Perico Noticias, 29 de enero del 2028 // Hay una verdad que el Gobierno intenta disimular con épica reformista: la reforma laboral no está trabada sólo por “ideología” o por la presión sindical; está trabada por plata concreta. Los gobernadores —de todos los colores— miran el texto y ven un agujero: el capítulo de Ganancias para sociedades. Como es un impuesto coparticipable, si se reduce, se achican los recursos provinciales en un año donde las cajas ya están estresadas por la caída de transferencias y el enfriamiento de la actividad.
En la negociación se cruzan dos lógicas: la del “modelo país” y la del “presupuesto mes a mes”. El Ejecutivo empuja una reducción de alícuotas de Ganancias para empresas —con el argumento de incentivar inversión y formalización—, pero las provincias responden con realpolitik: sin compensación, no hay votos. El nudo está explicitado en los propios términos del debate: bajar Ganancias a sociedades impacta en la recaudación coparticipable y, por lo tanto, en el oxígeno financiero de los mandatarios.
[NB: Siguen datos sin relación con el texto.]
(** ** Distinct pids and job ids *)

Lemma insert_live_pids_unique js i p nj st cmd :
  first_pid js p = None → pids_unique js →
  pids_unique (<[i := mkJob p nj st cmd]> js).
Proof.
  intros Hfresh Huniq a b Ja Jb Ha Hb Hlive Heq.
  apply list_find_None in Hfresh.
  apply list_lookup_insert_Some in Ha as [(<- & <- & _)|(Hia & Ha)];
    apply list_lookup_insert_Some in Hb as [(<- & <- & _)|(Hib & Hb)].
  - done.
  - eapply Forall_lookup_1 in Hfresh; [| exact Hb]. simpl in *. congruence.
  - eapply Forall_lookup_1 in Hfresh; [| exact Ha]. simpl in *. congruence.
  - by eapply Huniq.
Qed.

Lemma insert_live_jids_unique js i p nj st cmd :
  maxjid js < nj → jids_unique js →
  jids_unique (<[i := mkJob p nj st cmd]> js).
Proof.
  intros Hnj Huniq a b Ja Jb Ha Hb Hla Hlb Heq.
  apply list_lookup_insert_Some in Ha as [(<- & <- & _)|(Hia & Ha)];
    apply list_lookup_insert_Some in Hb as [(<- & <- & _)|(Hib & Hb)].
  - done.
  - pose proof (maxjid_upper _ _ _ Hb). simpl in *. lia.
  - pose proof (maxjid_upper _ _ _ Ha). simpl in *. lia.
  - by eapply Huniq.
Qed.

Lemma clear_pids_unique js i J :
  pids_unique js → pids_unique (<[i := clearjob J]> js).
Proof.
  intros Huniq a b Ja Jb Ha Hb Hlive Heq.
  apply list_lookup_insert_Some in Ha as [(<- & <- & _)|(Hia & Ha)]; [done |].
  apply list_lookup_insert_Some in Hb as [(<- & <- & _)|(Hib & Hb)].
  - unfold live in Hlive. simpl in Heq. lia.
  - by eapply Huniq.
Qed.

Lemma clear_jids_unique js i J :
  jids_unique js → jids_unique (<[i := clearjob J]> js).
Proof.
  intros Huniq a b Ja Jb Ha Hb Hla Hlb Heq.
  apply list_lookup_insert_Some in Ha as [(<- & <- & _)|(Hia & Ha)]; [done |].
  apply list_lookup_insert_Some in Hb as [(<- & <- & _)|(Hib & Hb)]; [done |].
  by eapply Huniq.
Qed.

Lemma addjob_unique p st cmd w :
  getjobpid (jobs w) p = None → maxjid (jobs w) < nextjid w →
  pids_unique (jobs w) ∧ jids_unique (jobs w) →
  pids_unique (jobs (after (addjob p st cmd w)))
  ∧ jids_unique (jobs (after (addjob p st cmd w))).
Proof.
  intros Hfresh Hnext [Hp Hj]. destruct (Z.lt_ge_cases p 1) as [Hlt|Hge].
  - by rewrite addjob_rejects.
  - destruct (first_pid (jobs w) 0) as [[i J]|] eqn:Hfree.
    + rewrite (addjob_fills _ _ _ _ i J) by done. simpl.
      unfold getjobpid in Hfresh. destruct (Z.ltb_spec p 1); [lia |].
      apply fmap_None in Hfresh.
      auto using insert_live_pids_unique, insert_live_jids_unique.
    + by rewrite addjob_full.
Qed.

Lemma deletejob_unique p w :
  pids_unique (jobs w) ∧ jids_unique (jobs w) →
  pids_unique (jobs (after (deletejob p w)))
  ∧ jids_unique (jobs (after (deletejob p w))).
Proof.
  intros [Hp Hj]. destruct (Z.lt_ge_cases p 1) as [Hlt|Hge].
  - by rewrite deletejob_rejects.
  - destruct (first_pid (jobs w) p) as [[i J]|] eqn:Hfound.
    + rewrite (deletejob_clears _ _ i J) by done. simpl.
      auto using clear_pids_unique, clear_jids_unique.
    + by rewrite deletejob_missing.
Qed.

Lemma apply_ops_unique ops w :
  pids_unique (jobs w) ∧ jids_unique (jobs w) → admissible ops w →
  pids_unique (jobs (apply_ops ops w)) ∧ jids_unique (jobs (apply_ops ops w)).
Proof.
  revert w. induction ops as [|o ops IH]; intros w Hw Hadm; [done |].
  destruct Hadm as [[Hfresh Habove] Hrest]. simpl. apply IH; [| done].
  destruct o as [p st cmd|p]; simpl.
  - by apply addjob_unique.
  - by apply deletejob_unique.
Qed.

Lemma boot_jobs v : jobs (boot v).2 = replicate MAXJOBS (mkJob 0 0 UNDEF "").
Proof. reflexivity. Qed.

Lemma boot_unique v : pids_unique (jobs (boot v).2) ∧ jids_unique (jobs (boot v).2).
Proof.
  assert (∀ i J, jobs (boot v).2 !! i = Some J → ¬ live J) as Hdead.
  { intros i J Hi Hlive. apply Hlive. rewrite boot_jobs in Hi.
    by apply lookup_replicate in Hi as [-> _]. }
  split; intros i k Ji Jk Hi Hk Hlive; by destruct (Hdead _ _ Hi).
Qed.

Lemma maxjid_after_insert js i p nj st cmd :
  maxjid js < nj → maxjid (<[i := mkJob p nj st cmd]> js) ≤ nj.
Proof.
  intros Hnj. pose proof (maxjid_nonneg js).
  apply maxjid_bound; [lia |].
  intros k K [(-> & <- & _)|(_ & Hk)]%list_lookup_insert_Some; simpl; [lia |].
  pose proof (maxjid_upper _ _ _ Hk). lia.
Qed.

(** A [deletejob] that removes a job leaves [nextjid] above every job id. *)
Lemma deletejob_counter p w w' :
  deletejob p w = Ret true w' → maxjid (jobs w') < nextjid w'.
Proof.
  intros Hdel. destruct (Z.lt_ge_cases p 1) as [Hlt|Hge].
  - by rewrite deletejob_rejects in Hdel.
  - destruct (first_pid (jobs w) p) as [[i J]|] eqn:Hfound.
    + rewrite (deletejob_clears _ _ i J) in Hdel by done.
      injection Hdel as <-. simpl. lia.
    + by rewrite deletejob_missing in Hdel.
Qed.

(** An [addjob] that stores a job while [nextjid] is above every job id
    leaves it so, unless it wraps [nextjid] to 1. *)
Lemma addjob_counter p st cmd w w' :
  addjob p st cmd w = Ret true w' → maxjid (jobs w) < nextjid w →
  counter_ok w'.
Proof.
  intros Hadd Hnext. destruct (Z.lt_ge_cases p 1) as [Hlt|Hge].
  - by rewrite addjob_rejects in Hadd.
  - destruct (first_pid (jobs w) 0) as [[i J]|] eqn:Hfree.
    + rewrite (addjob_fills _ _ _ _ i J) in Hadd by done.
      injection Hadd as <-. unfold counter_ok, bump. simpl.
      pose proof (maxjid_after_insert (jobs w) i p _ st cmd Hnext).
      destruct (Z.gtb_spec (nextjid w + 1) (Z.of_nat MAXJOBS)); [by right | lia].
    + by rewrite addjob_full in Hadd.
Qed.

Lemma safe_op_unique o w :
  (pids_unique (jobs w) ∧ jids_unique (jobs w)) ∧ counter_ok w →
  safe_add o w →
  (pids_unique (jobs (after (apply_op o w)))
   ∧ jids_unique (jobs (after (apply_op o w))))
  ∧ counter_ok (after (apply_op o w)).
Proof.
  intros [Huniq Hctr] Hsafe. destruct o as [p st cmd|p]; simpl in *.
  - destruct (addjob p st cmd w) as [[] w'| |] eqn:Hadd.
    + destruct (Hsafe eq_refl) as [Hfresh Hwrap].
      assert (maxjid (jobs w) < nextjid w) as Hnext.
      { destruct Hctr as [?|H1]; [done |].
        pose proof (maxjid_nonneg (jobs w)). lia. }
      split; [| by apply (addjob_counter p st cmd w)].
      pose proof (addjob_unique p st cmd w Hfresh Hnext Huniq) as H.
      by rewrite Hadd in H.
    + assert (jobs w' = jobs w ∧ nextjid w' = nextjid w) as [Hjs Hnj].
      { destruct (Z.lt_ge_cases p 1) as [Hlt|Hge].
        - rewrite addjob_rejects in Hadd by done. by injection Hadd as <-.
        - destruct (first_pid (jobs w) 0) as [[i J]|] eqn:Hfree.
          + by rewrite (addjob_fills _ _ _ _ i J) in Hadd.
          + rewrite addjob_full in Hadd by done. by injection Hadd as <-. }
      unfold counter_ok. simpl. by rewrite Hjs, Hnj.
    + by destruct (addjob_returns p st cmd w) as (b & w' & Hret); rewrite Hret in Hadd.
    + by destruct (addjob_returns p st cmd w) as (b & w' & Hret); rewrite Hret in Hadd.
  - split; [by apply deletejob_unique |].
    destruct (deletejob p w) as [[] w'| |] eqn:Hdel; simpl.
    + left. by apply (deletejob_counter p w).
    + assert (w' = w) as ->; [| done].
      destruct (Z.lt_ge_cases p 1) as [Hlt|Hge].
      * rewrite deletejob_rejects in Hdel by done. by injection Hdel as <-.
      * destruct (first_pid (jobs w) p) as [[i J]|] eqn:Hfound.
        -- by rewrite (deletejob_clears _ _ i J) in Hdel.
        -- rewrite deletejob_missing in Hdel by done. by injection Hdel as <-.
    + by destruct (deletejob_returns p w) as (b & w' & Hret); rewrite Hret in Hdel.
    + by destruct (deletejob_returns p w) as (b & w' & Hret); rewrite Hret in Hdel.
Qed.

Lemma safe_ops_unique ops w :
  (pids_unique (jobs w) ∧ jids_unique (jobs w)) ∧ counter_ok w →
  along safe_add ops w →
  (pids_unique (jobs (apply_ops ops w)) ∧ jids_unique (jobs (apply_ops ops w)))
  ∧ counter_ok (apply_ops ops w).
Proof.
  revert w. induction ops as [|o ops IH]; intros w Hw Hsafe; [done |].
  destruct Hsafe as [Ho Hrest]. simpl. apply IH; [| done].
  by apply safe_op_unique.
Qed.

(** C2, as the code has it: along every sequence of [addjob] and [deletejob]
    calls from the initialized table in which every [addjob] that stores a
    job is called with a pid under which [getjobpid] finds no job, and not
    while [nextjid] is 1 and some slot holds a job id, no two live slots
    share a pid and no two live slots share a job id; and [nextjid] is above
    every job id of the table or is 1.  That excluded state is the one a
    wrap of [nextjid] leaves behind, and it lasts until the next [deletejob]
    that removes a job: after such a call [nextjid] is above every job id. *)
Theorem C2_unique_ids (v : bool) (ops : list op) :
  along safe_add ops (boot v).2 →
  pids_unique (jobs (apply_ops ops (boot v).2))
  ∧ jids_unique (jobs (apply_ops ops (boot v).2))
  ∧ counter_ok (apply_ops ops (boot v).2)
  ∧ (∀ w p w', deletejob p w = Ret true w' → maxjid (jobs w') < nextjid w').
Proof.
  intros Hsafe.
  destruct (safe_ops_unique ops (boot v).2) as [[Hp Hj] Hctr];
    [split; [apply boot_unique | by left] | done |].
  split_and!; [done | done | done |].
  intros w p w'. apply deletejob_counter.
Qed.

(** The table is filled, which wraps [nextjid]; a seventeenth [addjob] finds
    no free slot; a job is removed and one is added under job id 17. *)
Lemma C2_unique_ids_witness :
  along safe_add (sixteen_adds ++ [Add 117 BG "w &"; Del 102; Add 200 BG "x &"]) w0
  ∧ pids_unique (jobs (apply_ops (sixteen_adds
                        ++ [Add 117 BG "w &"; Del 102; Add 200 BG "x &"]) w0))
  ∧ jids_unique (jobs (apply_ops (sixteen_adds
                        ++ [Add 117 BG "w &"; Del 102; Add 200 BG "x &"]) w0)).
Proof.
  assert (along safe_add
            (sixteen_adds ++ [Add 117 BG "w &"; Del 102; Add 200 BG "x &"]) w0)
    as Hsafe.
  { vm_compute. repeat split; intros [H1 H2];
      first [ discriminate H1 | discriminate H2
            | match goal with H : false = true |- _ => discriminate H end ]. }
  split; [exact Hsafe |].
  destruct (C2_unique_ids false _ Hsafe) as (Hp & Hj & _).
  by split.
Defined.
En ese tablero, la interna libertaria también quedó expuesta. Según trascendió en reuniones con senadores aliados, Patricia Bullrich admitió que Luis Caputo está “muy duro” y que no acepta cambios, mientras pedía a los legisladores que no hablen con la prensa para no entorpecer las tratativas. La política en modo quirófano: negociación cerrada, control del mensaje y presión por calendario.
El Gobierno, por su parte, ensaya una salida táctica: mantener el dictamen y llevar la discusión al recinto, tensionando hasta el límite para arrancar adhesiones en el Senado. Incluso se barajan fórmulas de “aplicación diferida” o ventanas temporales para amortiguar el impacto, pero los gobernadores piden lo único que sirve en gestión: certeza escrita. Promesas de buena voluntad no pagan sueldos ni sostienen servicios.
Esto explica el giro de la escena: los gobernadores no están “en contra” de toda reforma; están en contra de que la Nación haga política macro con la billetera ajena. Si el costo fiscal es alto, la pregunta que sobrevuela es simple y brutal: ¿por qué el ajuste de Ganancias lo deben financiar las provincias? Ahí se redefine el poder real del Congreso: cuando las provincias sienten que pierden coparticipación, los bloques “dialoguistas” se endurecen, y la reforma deja de ser técnica para convertirse en un plebiscito de federalismo fiscal.
La conclusión es incómoda para todos: si el Gobierno quiere que la reforma laboral sea un “hito”, necesita ofrecer un deal serio —compensación, gradualismo o rediseño del capítulo de Ganancias—. Porque, a esta altura, los gobernadores no están discutiendo un articulado: están defendiendo su caja. Y en política argentina, cuando la caja tiembla, se cae cualquier épica.